I was asked by the Pilates Studio, Studio BE Pilates, I belong to and share my work with to write about my upcoming trip. I felt called to share with you, my friends as part of an unfolding story.
I am leaving for a retreat in Bali tomorrow. People ask if I am excited. I am excited but that’s not the feeling I feel the most the in my skin.
I get moments of giddy, of thrill, of anticipation but what I actually feel consistently is a deeper, softer, quieter feeling. My son said, “Content.” I think he might be on to something there. It’s a “still” feeling. What I feel the most is “Right” or maybe “True.”
I feel like its exactly what I am supposed to be doing right now. Called in a way that it makes complete sense to leave my children and this place I call home, for two weeks to travel to a remote island almost half way around the world at the anniversary of my mother’s death to be immersed in ritual, ceremony, spirituality, beauty and to indulge in an experience of connection, healing, relaxation, and exploration not only physically but mentally and emotionally as well.
These last five years I have been navigating big losses, deep grief, my heart has been broken over and over. I need this trip in a spiritual way.

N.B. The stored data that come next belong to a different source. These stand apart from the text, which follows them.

(* ===== verification/Prelude.v ===== *)
(** * Verification of the Enduro/X middleware

    Enduro/X is a transaction processing platform in C.  This development
    models eight of its parts, translated from the sources under [src/] into
    executable definitions, and proves what makes them correct:

    - the Unified Buffer Format ([libubf]), the typed buffers in which clients
      and servers exchange data; everything else in the product is built on
      them;
    - the transaction manager ([tmsrv]): the two-phase commit engine, its log
      and recovery, and the server around them;
    - the processes that take part in a transaction ([libatmi/xa.c], [tx.c]):
      what they ask of their resource manager and of the transaction manager;
    - the tables in shared memory ([libnstd], [libatmi]) that say which process
      offers which service, on this node and on the others, and by which every
      request finds its way;
    - the network connections ([libexnet]) over which the nodes exchange
      messages;
    - the persistent queues ([tmqueue]) as they are in memory, and the red-black
      tree ([libnstd]) that keeps their messages in order;
    - the encryption of data and strings ([libnstd]), from the ciphers to the
      functions applications call and the configuration files that use them.

    ** Files

    - [Prelude]: lists measured in [Z], machine integers, byte memory with
      loads, stores and [memmove], little-endian words, C strings.
    - [UbfTypes]: the field types ([libubf/fdatatype.c], [fld_ubf.c],
      [fld_view.c]).  The C tables [G_dtype_str_map] and [G_dtype_ext1_map] are
      lists of records of operations; their common laws (a stored value has the
      announced size, is read back, can be stepped over) are proved per row.
    - [UbfBuffer]: the header with the per-type offset cache, the argument
      checks, and the representation: [ubf_data u bs tail] says that the bytes
      of [u] are the well-formed blocks [bs], sorted by field id, and an unused
      [tail]; [buf_repr u fs] says that [u] holds the fields [fs].
    - [UbfSearch]: [get_fld_loc] (linear) and [get_fld_loc_binary_search].
    - [UbfOps]: [Badd], [Baddfast], [Bdel], [Bchg].
    - [UbfRead]: [Bget], [Bfind], [Bpres], [Boccur], [Blen], [Bgetlast],
      [Bfindlast], [Bnext], [Bnum].
    - [UbfAlloc]: [Bcpy], size queries, [Balloc], [Brealloc].
    - [UbfProj]: [Bproj], [Bprojcpy], [Bdelete], [Bdelall].
    - [UbfMerge]: [Bupdate], [Bconcat], [Bjoin], [Bojoin].
    - [UbfReach]: sequences of calls.
    - [CText]: integers and text as [printf], [strtol], [sscanf], [strtok] and
      [strchr] treat them.
    - [Crc32]: the checksum of [libnstd/crc32.c].
    - [Base64], [Aes], [Sha1]: [libnstd/exbase64.c], [exaes.c] and [exsha1.c].
    - [Crypto]: [libnstd/crypto.c] on top of them, with [tpencrypt] and
      [tpdecrypt] ([libatmi/atmi.c], [libatmi/tpcrypto.c]).
    - [Subst]: the substitution of placeholders in configuration strings
      ([libnstd/nstdutil.c]), encrypted values included.
    - [LinHash]: tables with linear probing ([libnstd/linearhash.c]), their theory,
      and the table of client processes ([libatmi/cltshm.c]).
    - [ShmSvc]: the table of services and the routing of requests
      ([libatmi/shm.c]), a table of the same kind.
    - [ClusterView]: how the daemons of the nodes tell each other about their
      services ([ndrxd/bridge.c], [ndrxd/cmd_bridge.c]).
    - [RbTree]: the red-black tree of [libnstd/rbtree.c], on nodes linked by
      addresses in memory.  [RbShape] has trees as data and places in them,
      [RbMem] how they lie in memory and what a rotation does, [RbInsert] and
      [RbDelete] the operations that restore the balance, [RbTreeOk] searches,
      walks and the theorems.
    - [QSpace]: the messages of the queue server in memory ([tmqueue/qspace.c],
      [inflight.c], [corhandle.c], [rbtsupp.c]) on top of these trees, in a state
      monad, and the time stamps of new ones ([tmqapi.c]); a function that lets go
      of its lock is cut there, so that others can come in between.  [QForest] has
      many trees in one memory, [QCore] the invariant that all structures agree,
      [QOps] what the operations do to it, [QSpec] the specification, [QExec] that
      each critical section meets it, [QStamp] and [QSpaceOk] the theorems.
    - [QConf]: the definitions of queues as text, read and printed
      ([tmqueue/qspace.c]).
    - [Exnet]: messages over a stream socket ([libexnet/exnet.c]); what [send] and
      [recv] answer is an argument.
    - [XaStates]: the tables of [tmsrv/xastates.c] and their lookups.
    - [TmDrive]: [tm_drive] of [tmsrv/statedrv.c] with [tms_log_stage] and
      [tms_log_rmstatus] of [tmsrv/log.c].
    - [TmLog]: the records of a transaction log, byte by byte, their parsing and
      [tms_load_logfile] ([tmsrv/log.c]), the branches ([tmsrv/btid.c]).
    - [TmMirror]: the log against the memory of the driver.
    - [TmCrash]: driver, log file and recovery put together across crashes.
    - [TmServer]: the table of transactions with its locks ([tmsrv/log.c]), the
      services ([tmsrv/tmapi.c]), the timeout check ([tmsrv/tmsrv.c]) and the
      passes of the background thread ([tmsrv/background.c]).
    - [XaClient]: the processes' side of a transaction ([libatmi/xa.c],
      [xautils.c]), in a state monad; a step has no result where the code would
      use a transaction it has not.  What resource and transaction manager
      answer may depend on everything that happened before.
    - [Tx]: the TX interface on top of it ([libatmi/tx.c]).

    ** Conventions

    C integers are [Z] with the wrap-around written out ([i32], [u64], ...)
    where the code can reach it.  Memory is a list of bytes, pointers into a
    buffer are offsets from its first field.  A read or write outside the
    memory, and a loop that has used up its fuel, give [None]; a call that
    returns gives [Some] of the new state and a [bres], success or a [Berror]
    code.  A theorem that an operation succeeds or fails therefore also says
    that it stays inside its memory and terminates.  The fuel of a loop over a
    buffer is the number of its bytes plus one, since every round advances by
    at least one byte; the fuel of [tm_drive] is four times the number of
    retries plus one, since a transaction passes at most four stages.

    What is not under [src/] or not fixed by it is a parameter: alignment and
    the sizes of views ([Platform] in [UbfTypes]), the memory returned by
    [malloc], and in [TmDrive] the resource managers, the log device and the
    memory for votes, which may answer anything at any time; in [Crypto] the
    password the plugin provides and the memory of the pool.

    ** Theorems

    The operations of [libubf] refine operations on a list of fields sorted by
    id ([kins], [kdel], [kset], filters and folds of them): each
    [<operation>_correct] theorem gives the resulting list on success and says
    in which case which error is reported with the buffer unchanged.
    Occurrence numbers are not negative and so small that byte distances fit an
    [int]; the code does not check that, and [searches_differ], [Bget_bad_occ] and
    [Bchg_huge_occ] are what happens otherwise.
    [binary_search_equiv_linear] makes the fast search equal to the scan,
    [ubf_cache_update_correct] the cache equal to what the fields say, and
    [reachable_well_formed] closes the invariant under call sequences.

    [tm_drive_refines_2pc] simulates the driver by an automaton of two-phase
    commit; atomicity over repeated runs, write-ahead logging of the decision
    and unanimity follow.  [commit_success] and [rollback_success] say what a
    success means for the branches, [tm_drive_total] that every run ends,
    [healthy_commit] what a run does when nothing fails.

    Whether the log is synchronised with the disk is a setting ([xa_fsync_flags] of
    [log_sync]); [sync_log_file] and [sync_log_default] say what it does.

    [log_roundtrip] reads back what was written to a log file, [torn_line] says
    what becomes of a line cut off by a crash, depending on where it is cut off,
    and [load_refuses] which files are refused.
    [log_mirrors_memory] makes the log a faithful image of the transaction in
    memory.  [crash_atomic] is the end to end statement: a history of lives of
    the server, each loading what the disk kept of the log and driving the
    transaction until it dies at any point, never has both a commit and a
    rollback call; [crash_recoverable] says that the log can be loaded.  Both are
    for a log that is synchronised and for crashes that leave no decision without
    its line end, the second also for none that cuts off inside a time stamp
    ([default_setting_both_outcomes], [unterminated_record_revived] and
    [stamp_unreadable] are the other cases).
    [crc32_equiv_bitwise] relates the table-driven checksum to the polynomial.

    In [TmServer] a step relation lets services, timeout checks, background
    passes and loads of many threads follow each other in any order.
    [server_atomic] is atomicity of what is driven over its reachable states (the
    calls that are made at the own resource manager without driving a transaction
    are recorded apart, in [sv_direct]); [locks_respected]
    and [services_release_locks] are the discipline that makes steps of
    different threads independent.  [tm_tpcommit_success],
    [tm_tpabort_success], [register_joins] and [timeout_aborts] say what the
    answers mean, [refused_unchanged] what a refusal leaves, and
    [requests_answered] that there is an answer, but for one case in which the
    process ends.

    In [LinHash] the invariant [placed] says that a key in use is the first cell
    on its way that is unused or has it; [placed_write] is the one lemma about
    writing a cell, from which [clt_table_is_map] (the client table is a map of
    bounded size) and [svc_table_refines] (the service table is a map from names
    to the local servers and the nodes that offer them) follow.
    [routing_correct] says that a request is sent where the service is offered.
    [cluster_view_agrees] is about two nodes, as an invariant of a step relation
    with changes, periodic messages, lost and new connections, where messages
    arrive in order and are accepted: the table of one shows what the other
    offers; [disconnect_clears] is its part for lost nodes.  The counters have
    their width in C; [LOCAL_SRVS_MAX] and [NODE_SRVS_MAX] bound the servers of a
    service so that none wraps, the sum over all 32 nodes included.
    The cells of both tables are instances of the class [HashCell].

    [rbt_refines] lets any sequence of operations run on a red-black tree in memory
    and on a sorted list: the answers agree, the tree stays balanced and no memory
    is touched but its nodes and the sentinel.  [rbt_search_bound] is what the
    balance is for: a search takes a logarithmic number of rounds.

    For the queues the specification ([QSpec.spec]) is a set of messages that are
    locked, waiting for their time, or ready; it has no answer where the rest of the
    server or the operating system must see to something (free addresses, different
    time stamps of a size [int] differences can bear, memory for correlators).
    [queues_refine] lets any sequence of critical sections run on both.
    [dequeue_in_order] says which message is given, [taken_once] that it is given to
    one consumer and not lost, and [stamps_increase] that the time stamps are such
    that order means order of arrival.  [qdef_roundtrip] is about the configuration:
    what is printed can be read back.

    [stream_delivers] runs the sender against the receiver, with the stream cut
    at will: what arrives is a beginning of what was sent, and all of it in the
    end.  [recv_safe] is about any bytes, also those no sender sends.  The loop of
    the receiver takes at least one byte in each turn but the last one, so its
    fuel is two more than the bytes that are there.

    [xa_association] is an invariant of everything a process can do: nothing is
    started at the resource manager that is not the current transaction's and
    will not be ended; [xa_steps_defined] says that nothing is undefined but one
    case, [tpcommit_sound] and [tx_commit_sound] that a commit is reported when
    it was asked for and granted, and only then.  The retry engine is a loop
    over the attempts that are left; [retry_loop_spec] is its one lemma.

    [sha1_standard] makes the unrolled, incremental SHA-1 equal to the function
    the standard defines, [aes_standard] the tables and column mixing of AES to
    their definition over the field; [aes_cbc_roundtrip] and [base64_roundtrip]
    undo the encoders, [base64_decode_safe] bounds the decoder on any input.
    [tp_string_roundtrip] and [tp_data_roundtrip] put them together: what an
    application encrypts it can decrypt, and a buffer that is too small is
    refused with the size that is enough.  [env_subs_correct] makes the
    substitution in place equal to the expansion of the text, with the size of
    the buffer respected, and [config_decrypts] joins the two: an encrypted
    value in a configuration string is replaced by its plain text.

    Lemmas at the end of the files show by evaluation where the code departs
    from its documentation or intent, e.g. [Bdelall_stale_id],
    [Bdelete_empty_list], [Brealloc_null_deref], [cmt_logged_commits_first],
    [unterminated_record_revived], [timeout_keeps_lock],
    [aborttrans_breaks_commit], [failed_begin_committed],
    [exact_output_overrun], [exact_string_overrun], [key_failure_ignored],
    [escape_at_end_overruns], [long_key_lost], [phantom_service],
    [recover_phantom], [prefix_aborts], [long_message_closes],
    [chained_hides_rollback], [join_null_deref], [readonly_end_aborts],
    [far_future_hides_due], [equal_times_abort], [due_not_found_by_correlator],
    [correlator_lost], [late_arrival_duplicate], [partial_update],
    [autoq_unset_cut], [no_service_refused], [long_name_lost].

    ** Not modelled

    Value conversion ([CBget] and the like), boolean expressions, printing and
    text input, field tables and typed views of [libubf]; the comparison
    functions of the types; the listings of [tmsrv] and its scan of the log
    directory; the rest of the XATMI libraries, of the daemon and of the network library, the
    bridge process, the files of the queues and their forwarding, and the tools,
    which are system calls for the most part.  Debug logging and the test hooks
    that crash the process are left out of the definitions. *)

From stdpp Require Export base list option numbers strings sorting.
From Stdlib Require Export Lia ZArith.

I am trying to remember exactly what day it was the first call came. I am not sure that it really matters but I like to look for the signs and the patterns that lead up to big noticeable moments. I was at the bank. There is this delightfully sweet teller that has been there for as long as I have been banking there. While doing our usual transactions we always chat a little. She knows about my divorce, she knows about the ending of my catering business, she has an intimate knowledge of my financial situations and because of that she knows when things feel good, secure, tight or rocky. She tells me she has just returned from Bali.
“You need to go there.” She says but not like she says this to every customer that steps up to the window.
More like it is just for me to hear. I feel the truth of it in my body for a moment. A “she’s right” feeling. Struck for a moment. I think do need to go to there.
Somehow, she can see that I am broken in places and in need of healing. She writes down information for me. She says, “I will help you.”
I hear it again from my very dear friend. Not too long after that interaction at the bank. “You should go there,” she says. I am struck again.
We read a lot of books together. She’s just finished reading The Art of Hearing Heartbeats by Jan-Phillip Sendker. It is set in Ubud. A village in Bali. I’d read it this time last year and called her while I was reading it and said “you must read this.”
I’d heard about the book one Friday while having coffee with the weekly Rosary prayer group I go to with my children. Actually, I “over-heard” about it. What I heard from across the room was “it’s a story about how true love prevails.”
I stopped the conversation I was in immediately and moved closer to where that came from and asked, “what is it called?” It’s well known I have an affinity for love stories, stories rich with meaning. I left Rosary group and immediately went home to download the book. I download the book when I get home, I end up buying the paperback and dog earring and highlighting like I do when a book speaks to my soul. I read it intimately. I couldn’t put it down. I had to put a “do not disturb” sign around my neck until I was finished. I wrote how I relished every word. I recommended it over and over. It is a deeply touching story of unconditional love. It’s unexpected, rich and deeply moving.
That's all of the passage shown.